Pharma must begin to think across the whole system in order to understand how the wider determinants of health could affect where and how money is spent. For example, in the future, it might be argued that improving conditions in damp housing e.g. with the use of anti-fungal paint would be more effective for managing and preventing illness in people with respiratory problems than drugs, and critically both approaches are funded from the same budget and strategic plan.

To engage with the NHS on the prevention agenda, pharma could consider wrapping its value proposition around a service that adds real value to the NHS rather than simply providing a product. Indeed, the wider system benefits that such a service could deliver may mean that it offsets the cost of a more expensive product for a particular cohort of patients.

On the issue of diet, for example, pharma could review patient care around this topic for diabetes and other conditions. This could provide valuable insights for population healthcare management programmes and lead to a quicker uptake of appropriate drugs for appropriate patients, resulting in improved outcomes.

Segmenting ‘at risk cohorts’ of patients is another key way in which pharma can support population health management. This could involve exploring the complexity of a condition, such as diabetes, which can have many variables. Gathering data around different stages could be invaluable in helping to ensure that patients receive the right treatment at the right time and that costly complications are avoided.

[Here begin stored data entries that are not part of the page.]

(** ** Terminating a process *)

(** C5.  When [kill] fails, [TerminateProcess] returns [false] together
    with a non-empty message, it returns normally, and it leaves the whole
    monitor, the process cache included, as it was; the cache is replaced
    only by the next [Update()]. *)
Theorem TerminateProcess_failure (os : KillResult) (pid : Z)
    (errorMessage : string) (m : SystemMonitor) :
  kill_ret os ≠ 0 →
  let r := TerminateProcess os pid errorMessage m in
  fst (fst r) = false
  ∧ snd (fst r) ≠ ""
  ∧ snd (fst r) = "kill(SIGTERM) failed: " ++ strerror_errno os
  ∧ snd r = m
  ∧ m_processesCache (snd r) = m_processesCache m
  ∧ ∀ h, m_processesCache (exec (Update h) (snd r))
         = QueryProcesses (ps_buffers h).
Proof.
  intros Hfail. unfold TerminateProcess.
  apply Z.eqb_neq in Hfail. rewrite Hfail. cbn.
  split_and!; try done. intros h. apply Update_cache.
Qed.

Lemma TerminateProcess_failure_witness :
  let m := set_processesCache [ {| pid := 1; name := "init" |} ]
             members_default in
  let r := TerminateProcess no_such_process 999999 "" m in
  kill_ret no_such_process ≠ 0
  ∧ fst (fst r) = false
  ∧ snd (fst r) = "kill(SIGTERM) failed: No such process"
  ∧ m_processesCache (snd r) = [ {| pid := 1; name := "init" |} ].
Proof.
  cbn zeta.
  assert (Hfail : kill_ret no_such_process ≠ 0) by (vm_compute; discriminate).
  pose proof (TerminateProcess_failure no_such_process 999999 ""
                (set_processesCache [ {| pid := 1; name := "init" |} ]
                   members_default) Hfail) as (Hok & _ & Hmsg & _ & Hcache & _).
  split; [exact Hfail|]. split; [exact Hok|]. split; [exact Hmsg|exact Hcache].
Defined.

(** X24.  The same under [_WIN32]: both failures give a fixed non-empty
    message and leave the monitor alone. *)
Lemma Win32_TerminateProcess_failure (os : Win32.TerminateResult) (pid : Z)
    (errorMessage : string) (m : SystemMonitor) :
  Win32.hProc os && Win32.ok os = false →
  let r := Win32.TerminateProcess os pid errorMessage m in
  fst (fst r) = false ∧ snd (fst r) ≠ "" ∧ snd r = m.
Proof.
  unfold Win32.TerminateProcess.
  by destruct (Win32.hProc os), (Win32.ok os).
Qed.

(** ** Process enumeration *)

(** C10.  When the enumeration source cannot be opened ([popen] returns
    null), [Update()] still assigns the result of [QueryProcesses], the empty
    list, to the cache: the records cached before are gone. *)
Theorem Update_failed_enumeration_empties_cache (h : Host)
    (m : SystemMonitor) :
  ps_buffers h = None →
  m_processesCache (exec (Update h) m) = []
  ∧ eval (GetProcesses "") (exec (Update h) m) = [].
Proof.
  intros Hps.
  assert (Hcache : m_processesCache (exec (Update h) m) = []).
  { rewrite Update_cache, Hps. done. }
  split; [done|].
  by rewrite GetProcesses_empty_filter.
Qed.

Lemma Update_failed_enumeration_empties_cache_witness :
  let m := set_processesCache [ {| pid := 1; name := "init" |} ]
             members_default in
  m_processesCache m ≠ []
  ∧ m_processesCache (exec (Update host_without_ps) m) = [].
Proof.
  cbn zeta. split; [discriminate|].
  apply (Update_failed_enumeration_empties_cache host_without_ps).
  reflexivity.
Defined.

Lemma parse_ps_buffer_name buffer p :
  parse_ps_buffer buffer = Some p → has_name p.
Proof.
  unfold parse_ps_buffer, has_name.
  destruct (extract_int buffer) as [[n rest]|]; [|done]. cbn.
  destruct (Str.drop_while Str.isspace (getline rest)) eqn:Hname;
    cbn; by intros [= <-].
Qed.

Lemma parse_ps_buffer_unknown buffer n rest :
  extract_int buffer = Some (n, rest) →
  Str.drop_while Str.isspace (getline rest) = "" →
  parse_ps_buffer buffer = Some {| pid := n; name := "unknown" |}.
Proof.
  intros Hpid Hblank. unfold parse_ps_buffer. rewrite Hpid. cbn.
  by rewrite Hblank.
Qed.

Lemma QueryProcesses_names ps : Forall has_name (QueryProcesses ps).
Proof.
  destruct ps as [buffers|]; cbn; [|constructor].
  assert (Hloop : ∀ procs, Forall has_name procs →
    Forall has_name
      (fold_left (λ procs buffer,
                    match parse_ps_buffer buffer with
                    | Some p => procs ++ [p]
                    | None => procs
                    end)%list buffers procs)).
  { induction buffers as [|buffer buffers IH]; intros procs Hprocs; [done|].
    cbn. apply IH.
    destruct (parse_ps_buffer buffer) as [p|] eqn:Hp; [|done].
    apply Forall_app. split; [done|].
    constructor; [|constructor]. by eapply parse_ps_buffer_name. }
  apply Hloop. constructor.
Qed.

The development of cost-effective tests to predict disease and associated care pathways that enable proactive action to be taken in the form of appropriate lifestyle changes or drugs is also very important. Helping the NHS to develop these kinds of pathways could bring considerable savings.

Conclusion
Understanding the many factors that can influence an individual’s health and using this intelligence to develop new integrated care models that help to prevent illness, reduce the risk of hospitalisation and tackle health inequalities in defined cohorts of patients is key to the future sustainability of the NHS.

These new and innovative ways of working are unlikely in the short term to see a reduced reliance on drugs but will lead to an increased emphasis on more holistic ways of improving the nation’s health, such as changes in diet, exercise and living conditions. Pharma must view these changes as an opportunity rather than a threat and ensure that disease prevention is at the heart of its business strategy.